Civil society groups say they will monitor implementation closely, to ensure it does not become part of a general pool of government funding. “It is very, very important not only for Mexico,” said Alejandro Calvillo, director of El Poder del Consumidor (Consumer Power). “It is an issue that has an international resonance. I was very happy [when it was passed] but at the same time with a growing sense of responsibility because we know the reality of this country. We know that there are people who drink a lot of sodas and they don’t have access to drinking water.”
Senator Marcela Torres Peimbert of the opposition PAN (National Action Party), who championed the tax in Congress before the president took it forward, said it was vital the money raised is used to provide drinking water in schools, as promised. “We have suspicions that they are tempted not to do what they are supposed to do, because in the spending budget not all the amount of money expected to be raised was there,” she said. “They say health, but it is not specific.”
She is supporting the setting up of “citizen observatories” to ensure the money goes to pay for drinking water. The president currently has an approval rating of 42 percent, she said. “People don't trust him. Me neither. We have to make a big effort to watch and press really hard for the money to go where we want it to go.”
She agrees that there is an educational aspect to the tax. “The main worry of the industry wasn't the money, it was that these products will be marked as very dangerous. I think we achieved that. The worst part for them was that this special tax for health is like that on tobacco or alcohol.” In the end, a tax of 8 percent was passed also on processed food that contains more than 275 calories per 100g.

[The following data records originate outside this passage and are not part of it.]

Lemma live_before run rs0 rs rows t : durable run rs0 rs rows → live_at rs t = true → live_at rs0 t = true.
Proof.
  intros D Hl. destruct (live_has _ _ Hl) as (ts & Hts & Hn).
  assert (is_Some (tasks rs0 !! t)) as [ts0 H0].
  { apply task_exists; [apply D|]. rewrite <- (du_topo _ _ _ _ D). apply task_exists; [apply D|]. by rewrite Hts. }
  destruct (live_at rs0 t) eqn:E; [done|]. rewrite <- Hl. unfold live_at in E. rewrite H0 in E.
  apply negb_false_iff in E. unfold live_at. rewrite (du_kept _ _ _ _ D t), H0; [by rewrite E|].
  unfold terminal_at. by rewrite H0.
Qed.

Lemma stamp_range rs0 rs x s sks sk : effect rs0 rs x s sks → sk ∈ sks →
  seq rs0 + 2 ≤ sk_TerminalSequence sk ≤ seq rs.
Proof.
  intros E Hin. assert (sk_TerminalSequence sk ∈ map sk_TerminalSequence sks) as H
    by (by apply list_elem_of_In, in_map, list_elem_of_In).
  rewrite (ef_stamps _ _ _ _ _ E), elem_of_seqZ in H. rewrite (ef_seq _ _ _ _ _ E). lia.
Qed.

Lemma last_stamp rs0 rs x s sks : effect rs0 rs x s sks →
  seq rs = seq rs0 + 1 ∨ ∃ sk, sk ∈ sks ∧ sk_TerminalSequence sk = seq rs.
Proof.
  intros E. pose proof (ef_seq _ _ _ _ _ E) as Es. destruct (decide (sks = [])) as [->|Hne]; [left; simpl in *; lia|].
  right. assert (seq rs ∈ map sk_TerminalSequence sks) as H.
  { rewrite (ef_stamps _ _ _ _ _ E), elem_of_seqZ. destruct sks; [done|]. simpl in *. lia. }
  apply list_elem_of_In, in_map_iff in H as (sk & <- & Hin). exists sk. by rewrite list_elem_of_In.
Qed.

Section completing.
Context (run : uuid) (rs0 rs rs' : RunState) (rows rows' : list TaskRun) (x : uuid) (s : TaskStatus)
  (branch : list uuid) (res : CompletionResult).
Context (D : durable run rs0 rs rows) (Hx : live_at rs x = true) (Hs : IsTerminal s = true).
Context (C : completion rs x s branch rs' res).
Context (F : Forall2 (row_completed run x s (cr_TerminalSequence res) (cr_Skipped res)) rows rows').

(** The task of every row after the write. *)
Lemma completing_match r r' : r ∈ rows → row_completed run x s (cr_TerminalSequence res) (cr_Skipped res) r r' →
  tr_JobRunID r = run → row_matches rs0 rs' r'.
Proof using D Hx Hs C.
  intros Hr (K & X & S & N) Hrun. pose proof (cp_effect _ _ _ _ _ _ C) as E.
  pose proof (ef_tasks _ _ _ _ _ E (tr_TaskID r)) as Et. pose proof (ef_seq _ _ _ _ _ E) as Eq.
  destruct (du_match _ _ _ _ D r Hr Hrun) as [M1 M2].
  assert (tr_TaskID r' = tr_TaskID r) as Ek by (unfold task_key in K; by injection K).
  assert (task_key r = (run, tr_TaskID r)) as Hk by (unfold task_key; by rewrite Hrun).
  unfold row_matches, terminal_at, status_at. rewrite Ek, Et. pose proof (du_seq _ _ _ _ D) as Hq.
  destruct (decide (tr_TaskID r = x)) as [Ex|Hne].
  - destruct X as [-> ->]; [by rewrite Hk, Ex|]. rewrite Ex in *.
    destruct (live_has _ _ Hx) as (ts & -> & _). simpl. split; [by rewrite Hs|]. intros _.
    split; [done|]. rewrite (cp_seq _ _ _ _ _ _ C), (live_before _ _ _ _ _ D Hx). split; [lia|]. split; [done|lia].
  - case_decide as Hsk.
    + destruct (ef_live _ _ _ _ _ E _ Hsk) as [Hl _]. destruct (live_has _ _ Hl) as (ts & Hts & Hn).
      unfold skipped_ids in Hsk. apply list_elem_of_In, in_map_iff in Hsk as (sk & Hid & Hsk).
      apply list_elem_of_In in Hsk. destruct (S sk Hsk) as [-> ->]; [by rewrite Hid| |].
      { rewrite M1. unfold terminal_at. by rewrite Hts. }
      rewrite Hts. simpl. split; [done|]. intros _. split; [done|].
      destruct (stamp_range _ _ _ _ _ _ E Hsk). rewrite (live_before _ _ _ _ _ D Hl). split; [lia|].
      split; [done|lia].
    + assert (r' = r) as ->.
      { apply N; [by rewrite Hk; intros [=]|]. intros sk Hin. rewrite Hk. intros [=]. apply Hsk.
        unfold skipped_ids. apply list_elem_of_In, in_map_iff. exists sk. by rewrite <- list_elem_of_In. }
      split; [exact M1|]. intros Ht. destruct (M2 Ht) as (? & ? & ?). split; [done|]. split; [lia|done].
Qed.

Lemma completing_row t : is_Some (tasks rs !! t) → ∃ r r', r ∈ rows ∧ r' ∈ rows' ∧ task_key r = (run, t) ∧
  tr_JobRunID r' = run ∧ row_completed run x s (cr_TerminalSequence res) (cr_Skipped res) r r'.
Proof using D F.
  intros (r & Hr & Hk)%(du_rows _ _ _ _ D). destruct (Forall2_elem _ _ _ _ F Hr) as (r' & Hr' & R).
  exists r, r'. split; [done|]. split; [done|]. split; [done|]. split; [|done].
  destruct R as [K _]. rewrite Hk in K. unfold task_key in K. by injection K.
Qed.

Lemma durable_complete : durable run rs0 rs' rows'.
Proof using All.
  pose proof (cp_effect _ _ _ _ _ _ C) as E. pose proof (ef_seq _ _ _ _ _ E) as Eq.
  assert (∀ t, is_Some (tasks rs' !! t) → is_Some (tasks rs !! t)) as Hdom.
  { intros t. rewrite !task_exists by (apply C || apply D). by rewrite (ef_topo _ _ _ _ _ E). }
  constructor; try apply D; [| |by rewrite (ef_topo _ _ _ _ _ E); apply D| | | | |].
  - erewrite Forall2_keys; [apply D| |exact F]. by intros r r' [? _].
  - apply C.
  - intros t Ht. pose proof (du_kept _ _ _ _ D t Ht) as Hk. rewrite <- Hk.
    eapply effect_terminal; [exact E|done|]. unfold terminal_at in *. by rewrite Hk.
  - intros t (r & r' & _ & Hr' & Hk & _ & K & _)%Hdom%completing_row. exists r'. by rewrite K.
  - intros r' Hr' Hrun. destruct (Forall2_elem_r _ _ _ _ F Hr') as (r & Hr & R).
    apply (completing_match r r' Hr R). destruct R as [K _]. unfold task_key in K. injection K. congruence.
  - right. destruct (last_stamp _ _ _ _ _ E) as [H1|(sk & Hsk & Hq)].
    + destruct (live_has _ _ Hx) as (ts & Hts & _). destruct (completing_row x) as (r & r' & _ & Hr' & Hk & Hrun & _ & X & _);
        [by rewrite Hts|]. destruct (X Hk) as [E1 E2]. exists r'. rewrite E1, E2, (cp_seq _ _ _ _ _ _ C).
      repeat split; done || lia.
    + assert (sk_TaskID sk ∈ skipped_ids (cr_Skipped res)) as Hin.
      { unfold skipped_ids. by apply list_elem_of_In, in_map, list_elem_of_In. }
      destruct (ef_live _ _ _ _ _ E _ Hin) as [Hl _]. destruct (live_has _ _ Hl) as (ts & Hts & Hn).
      destruct (completing_row (sk_TaskID sk)) as (r & r' & Hr & Hr' & Hk & Hrun & _ & _ & S & _); [by rewrite Hts|].
      destruct (S sk Hsk Hk) as [E1 E2].
      { unfold task_key in Hk. injection Hk as Hk1 Hk2. destruct (du_match _ _ _ _ D r Hr Hk1) as [-> _].
        unfold terminal_at. by rewrite Hk2, Hts. }
      exists r'. rewrite E1, E2. done.
  - pose proof (du_seq _ _ _ _ D). lia.
Qed.
End completing.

Jorge Romo, spokesman for the Asociación Nacional de Productores de Refrescos y Aguas Carbonatadas (ANPRAC), the soft drinks manufacturers, said the tax would just be a burden on the poor, who would end up paying more than the 6 percent of income they spend now on their soft drinks. “They will not consume less. Maybe in the first three, four, or six months but afterwards, it will become exactly the same or maybe a few percentage points difference,” he said.
While he agreed that obesity was a huge problem, and said that the companies were engaging in social programs to try to help, soft drinks were being unfairly blamed, he said. He explained that the main cause was a Latin gene, followed by the eating habits of Mexicans, and the lack of exercise.
Coca-Cola's Latin American president, Brian Smith, appeared on the platform with President Peña Nieto at the launch of a national obesity strategy on the day in October when the tax was passed. He pledged to focus on sales of low-calorie and no-calorie drinks, improve the transparency of labelling, and not market to children under the age of 12.